## The problem
Set the following entries down again exactly, line by line.

═════ Given records ═════

(** With the factor bound by keyword the call computes the update of the
    docstring. *)
Lemma call_exponential_smoothing_keyword (obs level alpha : float) :
  call_exponential_smoothing [Some obs; Some level] [("alpha"%string, alpha)]
  = Ok (fadd binary32 (fmul binary32 (cast binary32 alpha) obs)
          (fmul binary32 (cast binary32 (fsub binary64 (Fin 1) alpha)) level)).
Proof. reflexivity. Qed.

(** Had the two inner calls bound the factor by keyword, they would have
    computed the Holt update. *)
Lemma holt_update_by_keyword (obs l t alpha beta : float) :
  (let* s :=
     call_exponential_smoothing [Some obs; Some (fadd binary32 l t)]
       [("alpha"%string, alpha)] in
   let* b :=
     call_exponential_smoothing [Some (fsub binary32 s l); Some t]
       [("alpha"%string, beta)] in
   Ok (s, b))
  = Ok (holt_textbook obs l t alpha beta).
Proof. reflexivity. Qed.

(** C2 (what the code does where the claim promises the Holt update): as
    soon as a level is given, with or without a trend,
    [holt_linear_smoothing] raises [TypeError], because it passes the
    smoothing factor of [exponential_smoothing] as a third positional
    argument although [alpha] is keyword-only. *)
Theorem holt_linear_smoothing_level_raises
    (obs l : float) (trend : option float) (alpha beta : float) :
  holt_linear_smoothing obs (Some l) trend alpha beta = Raise TypeError.
Proof.
  unfold holt_linear_smoothing.
  now rewrite call_exponential_smoothing_three_positional.
Qed.

End SmoothingFacts.

(** ** Inter-spike intervals *)

Section IsiFacts.

Import Float Math Intervals.

Lemma nonzero_from_S (i : nat) (row : list bool) :
  nonzero_from (S i) row = map S (nonzero_from i row).
Proof.
  revert i. induction row as [|b r IH]; intros i; simpl; [reflexivity|].
  destruct b; simpl; now rewrite IH.
Qed.

Lemma nonzero_last_pad_true (ts : list (list bool)) :
  nonzero_last (pad_true ts) = concat (map block ts).
Proof.
  unfold nonzero_last, pad_true, block, spike_times.
  rewrite map_map. f_equal. apply map_ext. intros t. simpl.
  now rewrite nonzero_from_S.
Qed.

Lemma nonzero_from_positive (i : nat) (l rest : list nat) :
  nonzero_from i (map (Nat.eqb 0) (map S l ++ rest))
  = nonzero_from (i + length l) (map (Nat.eqb 0) rest).
Proof.
  revert i. induction l as [|x l IH]; intros i; simpl.
  - now rewrite Nat.add_0_r.
  - rewrite IH. f_equal. lia.
Qed.

Lemma zero_positions_blocks (off : nat) (ts : list (list bool)) :
  nonzero_from off (map (Nat.eqb 0) (concat (map block ts)))
  = starts off (map (@length nat) (map block ts)).
Proof.
  revert off. induction ts as [|t ts IH]; intros off; [reflexivity|].
  cbn [map concat starts]. unfold block at 1. cbn [app map Nat.eqb nonzero_from].
  rewrite nonzero_from_positive, IH. do 2 f_equal.
  unfold block. cbn [length]. rewrite length_map. lia.
Qed.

═════

## Task output
(** With the factor bound by keyword the call computes the update of the
    docstring. *)
Lemma call_exponential_smoothing_keyword (obs level alpha : float) :
  call_exponential_smoothing [Some obs; Some level] [("alpha"%string, alpha)]
  = Ok (fadd binary32 (fmul binary32 (cast binary32 alpha) obs)
          (fmul binary32 (cast binary32 (fsub binary64 (Fin 1) alpha)) level)).
Proof. reflexivity. Qed.

(** Had the two inner calls bound the factor by keyword, they would have
    computed the Holt update. *)
Lemma holt_update_by_keyword (obs l t alpha beta : float) :
  (let* s :=
     call_exponential_smoothing [Some obs; Some (fadd binary32 l t)]
       [("alpha"%string, alpha)] in
   let* b :=
     call_exponential_smoothing [Some (fsub binary32 s l); Some t]
       [("alpha"%string, beta)] in
   Ok (s, b))
  = Ok (holt_textbook obs l t alpha beta).
Proof. reflexivity. Qed.

(** C2 (what the code does where the claim promises the Holt update): as
    soon as a level is given, with or without a trend,
    [holt_linear_smoothing] raises [TypeError], because it passes the
    smoothing factor of [exponential_smoothing] as a third positional
    argument although [alpha] is keyword-only. *)
Theorem holt_linear_smoothing_level_raises
    (obs l : float) (trend : option float) (alpha beta : float) :
  holt_linear_smoothing obs (Some l) trend alpha beta = Raise TypeError.
Proof.
  unfold holt_linear_smoothing.
  now rewrite call_exponential_smoothing_three_positional.
Qed.

End SmoothingFacts.

(** ** Inter-spike intervals *)

Section IsiFacts.

Import Float Math Intervals.

Lemma nonzero_from_S (i : nat) (row : list bool) :
  nonzero_from (S i) row = map S (nonzero_from i row).
Proof.
  revert i. induction row as [|b r IH]; intros i; simpl; [reflexivity|].
  destruct b; simpl; now rewrite IH.
Qed.

Lemma nonzero_last_pad_true (ts : list (list bool)) :
  nonzero_last (pad_true ts) = concat (map block ts).
Proof.
  unfold nonzero_last, pad_true, block, spike_times.
  rewrite map_map. f_equal. apply map_ext. intros t. simpl.
  now rewrite nonzero_from_S.
Qed.

Lemma nonzero_from_positive (i : nat) (l rest : list nat) :
  nonzero_from i (map (Nat.eqb 0) (map S l ++ rest))
  = nonzero_from (i + length l) (map (Nat.eqb 0) rest).
Proof.
  revert i. induction l as [|x l IH]; intros i; simpl.
  - now rewrite Nat.add_0_r.
  - rewrite IH. f_equal. lia.
Qed.

Lemma zero_positions_blocks (off : nat) (ts : list (list bool)) :
  nonzero_from off (map (Nat.eqb 0) (concat (map block ts)))
  = starts off (map (@length nat) (map block ts)).
Proof.
  revert off. induction ts as [|t ts IH]; intros off; [reflexivity|].
  cbn [map concat starts]. unfold block at 1. cbn [app map Nat.eqb nonzero_from].
  rewrite nonzero_from_positive, IH. do 2 f_equal.
  unfold block. cbn [length]. rewrite length_map. lia.
Qed.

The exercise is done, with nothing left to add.